▶ [ACTIVITY]
Your task is to copy all of the entries exactly as they are given.

▶ [DATA FOR THIS TASK]

(** [JoinPrompts]. *)
Definition JoinPrompts (cur next : string) : string :=
  let next := TrimSpace next in
  if bool_decide (next = "") then cur
  else if bool_decide (cur = "") then next
  else cur +:+ newline +:+ newline +:+ next.

(** [appendFilters]. *)
Definition appendFilters (cur next : list string) : list string :=
  collect_new (λ alias, if bool_decide (alias = "") then None else Some alias) cur next.

(** ** Resolve *)

(** [Resolved.narrow]. *)
Definition narrow (r : Resolved) (lim : Limits) : Resolved :=
  {| R_Key := R_Key r;
     R_AllowedModels := intersect (R_AllowedModels r) (AllowedModels lim);
     R_AllowedLocations := intersect (R_AllowedLocations r) (AllowedLocations lim);
     R_SystemPrompt := JoinPrompts (R_SystemPrompt r) (default "" (SystemPrompt lim));
     R_Filters := appendFilters (R_Filters r) (Filters lim);
     R_AllowedTools := intersectTools (R_AllowedTools r) (AllowedTools lim);
     Scopes := Scopes r; Quotas := Quotas r |}.

Definition add_scopes (r : Resolved) (scopes quotas : list Scope) : Resolved :=
  {| R_Key := R_Key r; R_AllowedModels := R_AllowedModels r;
     R_AllowedLocations := R_AllowedLocations r; R_SystemPrompt := R_SystemPrompt r;
     R_Filters := R_Filters r; R_AllowedTools := R_AllowedTools r;
     Scopes := Scopes r ++ scopes; Quotas := Quotas r ++ quotas |}.

(** One level of the hierarchy: its type, its id, its limits if any. *)
Record level := { l_typ : string; l_id : string; l_lim : option Limits }.

Definition levels (key : Key) (org project own : option Limits) : list level :=
  [{| l_typ := ScopeOrg; l_id := Key_OrgID key; l_lim := org |}] ++
  (if bool_decide (Key_ProjectID key = "") then []
   else [{| l_typ := ScopeProject; l_id := Key_ProjectID key; l_lim := project |}]) ++
  [{| l_typ := ScopeKey; l_id := Key_ID key; l_lim := own |}].

Definition month_scope (lv : level) : Scope :=
  {| SType := l_typ lv; SID := l_id lv; RPM := 0; TPM := 0; BudgetMicros := 0;
     SPeriod := PeriodMonth; SMeter := MeterCost; Quota := 0 |}.

(** The level's rate limits, in order: the month's scope and the quotas. *)
Definition count_rates (rls : list RateLimit) (month : Scope) : Scope * list Scope :=
  foldl (λ '(month, qs) rl, let '(month', q) := RateLimit_count rl month in (month', qs ++ q))
    (month, []) rls.

Definition set_budget (sc : Scope) (micros : Z) : Scope :=
  {| SType := SType sc; SID := SID sc; RPM := RPM sc; TPM := TPM sc; BudgetMicros := micros;
     SPeriod := SPeriod sc; SMeter := SMeter sc; Quota := Quota sc |}.

(** The level's budgets, in order: a daily one gets a scope of its own. *)
Definition count_budgets (lv : level) (bs : list Budget) (month : Scope) : Scope * option Scope :=
  foldl (λ '(month, day) b,
    if bool_decide (Budget_Per b = PeriodDay)
    then (month, Some {| SType := l_typ lv; SID := l_id lv; RPM := 0; TPM := 0;
                         BudgetMicros := B_BudgetMicros b; SPeriod := PeriodDay;
                         SMeter := MeterCost; Quota := 0 |})
    else (set_budget month (B_BudgetMicros b), day))
    (month, None) bs.

(** The scopes of one level: its month, and its day if it has a daily budget;
    and its quotas. *)
Definition level_scopes (lv : level) : list Scope * list Scope :=
  match l_lim lv with
  | None => ([month_scope lv], [])
  | Some lim =>
      let '(month, qs) := count_rates (RateLimits lim) (month_scope lv) in
      let '(month, day) := count_budgets lv (Budgets lim) month in
      (month :: option_list day, qs)
  end.

(** The body of [Resolve]'s loop. *)
Definition resolve_level (r : Resolved) (lv : level) : Resolved :=
  let r := match l_lim lv with None => r | Some lim => narrow r lim end in
  let '(scopes, qs) := level_scopes lv in
  add_scopes r scopes qs.

Definition Resolved_of (key : Key) : Resolved :=
  {| R_Key := key; R_AllowedModels := None; R_AllowedLocations := None; R_SystemPrompt := "";
     R_Filters := []; R_AllowedTools := None; Scopes := []; Quotas := [] |}.

Definition Resolve (key : Key) (org project own : option Limits) : Resolved :=
  foldl resolve_level (Resolved_of key) (levels key org project own).

(** ** What a resolved key may do *)

Definition Key_Subscription (k : Key) : bool := bool_decide (Key_Kind k = KeySubscription).

Definition allows (l : option (list string)) (x : string) : bool :=
  match l with None => true | Some l => contains l x end.

Definition allowsModel (r : Resolved) (alias : string) : bool := allows (R_AllowedModels r) alias.

Definition AllowsLocation (r : Resolved) (loc : string) : bool :=
  allows (R_AllowedLocations r) loc.

(** [Resolved.MayUse]. *)
Definition MayUse (r : Resolved) (m : Model) : bool :=
  Bool.eqb (Key_Subscription (R_Key r)) (Subscription m) && allowsModel r (Alias m) &&
  AllowsLocation r (Location m).

Definition maxToolNameLen : Z := 128.

(** [strings.ContainsAny tool] for a space, a tab and a newline. *)
Definition contains_blank (s : string) : bool :=
  contains_byte (Ascii.ascii_of_nat 32) s || contains_byte (Ascii.ascii_of_nat 9) s ||
  contains_byte (Ascii.ascii_of_nat 10) s.

Definition ValidToolEntry (s : string) : bool :=
  let '(server, tool, one) := cut_byte slash s in
  if negb (ValidAlias server) then false
  else negb one ||
       negb (bool_decide (tool = "")) && (len tool <=? maxToolNameLen) && negb (contains_blank tool).

Definition tools_allow (l : option (list string)) (server tool : string) : bool :=
  match l with
  | None => true
  | Some l => contains l server || contains l (server +:+ "/" +:+ tool)
  end.

(** [Resolved.AllowsTool]. *)
Definition AllowsTool (r : Resolved) (server tool : string) : bool :=
  tools_allow (R_AllowedTools r) server tool.

Definition AllowsWholeServer (r : Resolved) (server : string) : bool :=
  allows (R_AllowedTools r) server.

Definition AllowsServer (r : Resolved) (server : string) : bool :=
  match R_AllowedTools r with
  | None => true
  | Some l => existsb (λ e, let '(s, _, _) := cut_byte slash e in bool_decide (s = server)) l
  end.

(** ** Lemmas *)

Section narrowing.
Context (covers : string → string → bool).
Implicit Types (cur next : list string) (x : string).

▶ [SOLUTION FOR THIS PROBLEM]
(** [JoinPrompts]. *)
Definition JoinPrompts (cur next : string) : string :=
  let next := TrimSpace next in
  if bool_decide (next = "") then cur
  else if bool_decide (cur = "") then next
  else cur +:+ newline +:+ newline +:+ next.

(** [appendFilters]. *)
Definition appendFilters (cur next : list string) : list string :=
  collect_new (λ alias, if bool_decide (alias = "") then None else Some alias) cur next.

(** ** Resolve *)

(** [Resolved.narrow]. *)
Definition narrow (r : Resolved) (lim : Limits) : Resolved :=
  {| R_Key := R_Key r;
     R_AllowedModels := intersect (R_AllowedModels r) (AllowedModels lim);
     R_AllowedLocations := intersect (R_AllowedLocations r) (AllowedLocations lim);
     R_SystemPrompt := JoinPrompts (R_SystemPrompt r) (default "" (SystemPrompt lim));
     R_Filters := appendFilters (R_Filters r) (Filters lim);
     R_AllowedTools := intersectTools (R_AllowedTools r) (AllowedTools lim);
     Scopes := Scopes r; Quotas := Quotas r |}.

Definition add_scopes (r : Resolved) (scopes quotas : list Scope) : Resolved :=
  {| R_Key := R_Key r; R_AllowedModels := R_AllowedModels r;
     R_AllowedLocations := R_AllowedLocations r; R_SystemPrompt := R_SystemPrompt r;
     R_Filters := R_Filters r; R_AllowedTools := R_AllowedTools r;
     Scopes := Scopes r ++ scopes; Quotas := Quotas r ++ quotas |}.

(** One level of the hierarchy: its type, its id, its limits if any. *)
Record level := { l_typ : string; l_id : string; l_lim : option Limits }.

Definition levels (key : Key) (org project own : option Limits) : list level :=
  [{| l_typ := ScopeOrg; l_id := Key_OrgID key; l_lim := org |}] ++
  (if bool_decide (Key_ProjectID key = "") then []
   else [{| l_typ := ScopeProject; l_id := Key_ProjectID key; l_lim := project |}]) ++
  [{| l_typ := ScopeKey; l_id := Key_ID key; l_lim := own |}].

Definition month_scope (lv : level) : Scope :=
  {| SType := l_typ lv; SID := l_id lv; RPM := 0; TPM := 0; BudgetMicros := 0;
     SPeriod := PeriodMonth; SMeter := MeterCost; Quota := 0 |}.

(** The level's rate limits, in order: the month's scope and the quotas. *)
Definition count_rates (rls : list RateLimit) (month : Scope) : Scope * list Scope :=
  foldl (λ '(month, qs) rl, let '(month', q) := RateLimit_count rl month in (month', qs ++ q))
    (month, []) rls.

Definition set_budget (sc : Scope) (micros : Z) : Scope :=
  {| SType := SType sc; SID := SID sc; RPM := RPM sc; TPM := TPM sc; BudgetMicros := micros;
     SPeriod := SPeriod sc; SMeter := SMeter sc; Quota := Quota sc |}.

(** The level's budgets, in order: a daily one gets a scope of its own. *)
Definition count_budgets (lv : level) (bs : list Budget) (month : Scope) : Scope * option Scope :=
  foldl (λ '(month, day) b,
    if bool_decide (Budget_Per b = PeriodDay)
    then (month, Some {| SType := l_typ lv; SID := l_id lv; RPM := 0; TPM := 0;
                         BudgetMicros := B_BudgetMicros b; SPeriod := PeriodDay;
                         SMeter := MeterCost; Quota := 0 |})
    else (set_budget month (B_BudgetMicros b), day))
    (month, None) bs.

(** The scopes of one level: its month, and its day if it has a daily budget;
    and its quotas. *)
Definition level_scopes (lv : level) : list Scope * list Scope :=
  match l_lim lv with
  | None => ([month_scope lv], [])
  | Some lim =>
      let '(month, qs) := count_rates (RateLimits lim) (month_scope lv) in
      let '(month, day) := count_budgets lv (Budgets lim) month in
      (month :: option_list day, qs)
  end.

(** The body of [Resolve]'s loop. *)
Definition resolve_level (r : Resolved) (lv : level) : Resolved :=
  let r := match l_lim lv with None => r | Some lim => narrow r lim end in
  let '(scopes, qs) := level_scopes lv in
  add_scopes r scopes qs.

Definition Resolved_of (key : Key) : Resolved :=
  {| R_Key := key; R_AllowedModels := None; R_AllowedLocations := None; R_SystemPrompt := "";
     R_Filters := []; R_AllowedTools := None; Scopes := []; Quotas := [] |}.

Definition Resolve (key : Key) (org project own : option Limits) : Resolved :=
  foldl resolve_level (Resolved_of key) (levels key org project own).

(** ** What a resolved key may do *)

Definition Key_Subscription (k : Key) : bool := bool_decide (Key_Kind k = KeySubscription).

Definition allows (l : option (list string)) (x : string) : bool :=
  match l with None => true | Some l => contains l x end.

Definition allowsModel (r : Resolved) (alias : string) : bool := allows (R_AllowedModels r) alias.

Definition AllowsLocation (r : Resolved) (loc : string) : bool :=
  allows (R_AllowedLocations r) loc.

(** [Resolved.MayUse]. *)
Definition MayUse (r : Resolved) (m : Model) : bool :=
  Bool.eqb (Key_Subscription (R_Key r)) (Subscription m) && allowsModel r (Alias m) &&
  AllowsLocation r (Location m).

Definition maxToolNameLen : Z := 128.

(** [strings.ContainsAny tool] for a space, a tab and a newline. *)
Definition contains_blank (s : string) : bool :=
  contains_byte (Ascii.ascii_of_nat 32) s || contains_byte (Ascii.ascii_of_nat 9) s ||
  contains_byte (Ascii.ascii_of_nat 10) s.

Definition ValidToolEntry (s : string) : bool :=
  let '(server, tool, one) := cut_byte slash s in
  if negb (ValidAlias server) then false
  else negb one ||
       negb (bool_decide (tool = "")) && (len tool <=? maxToolNameLen) && negb (contains_blank tool).

Definition tools_allow (l : option (list string)) (server tool : string) : bool :=
  match l with
  | None => true
  | Some l => contains l server || contains l (server +:+ "/" +:+ tool)
  end.

(** [Resolved.AllowsTool]. *)
Definition AllowsTool (r : Resolved) (server tool : string) : bool :=
  tools_allow (R_AllowedTools r) server tool.

Definition AllowsWholeServer (r : Resolved) (server : string) : bool :=
  allows (R_AllowedTools r) server.

Definition AllowsServer (r : Resolved) (server : string) : bool :=
  match R_AllowedTools r with
  | None => true
  | Some l => existsb (λ e, let '(s, _, _) := cut_byte slash e in bool_decide (s = server)) l
  end.

(** ** Lemmas *)

Section narrowing.
Context (covers : string → string → bool).
Implicit Types (cur next : list string) (x : string).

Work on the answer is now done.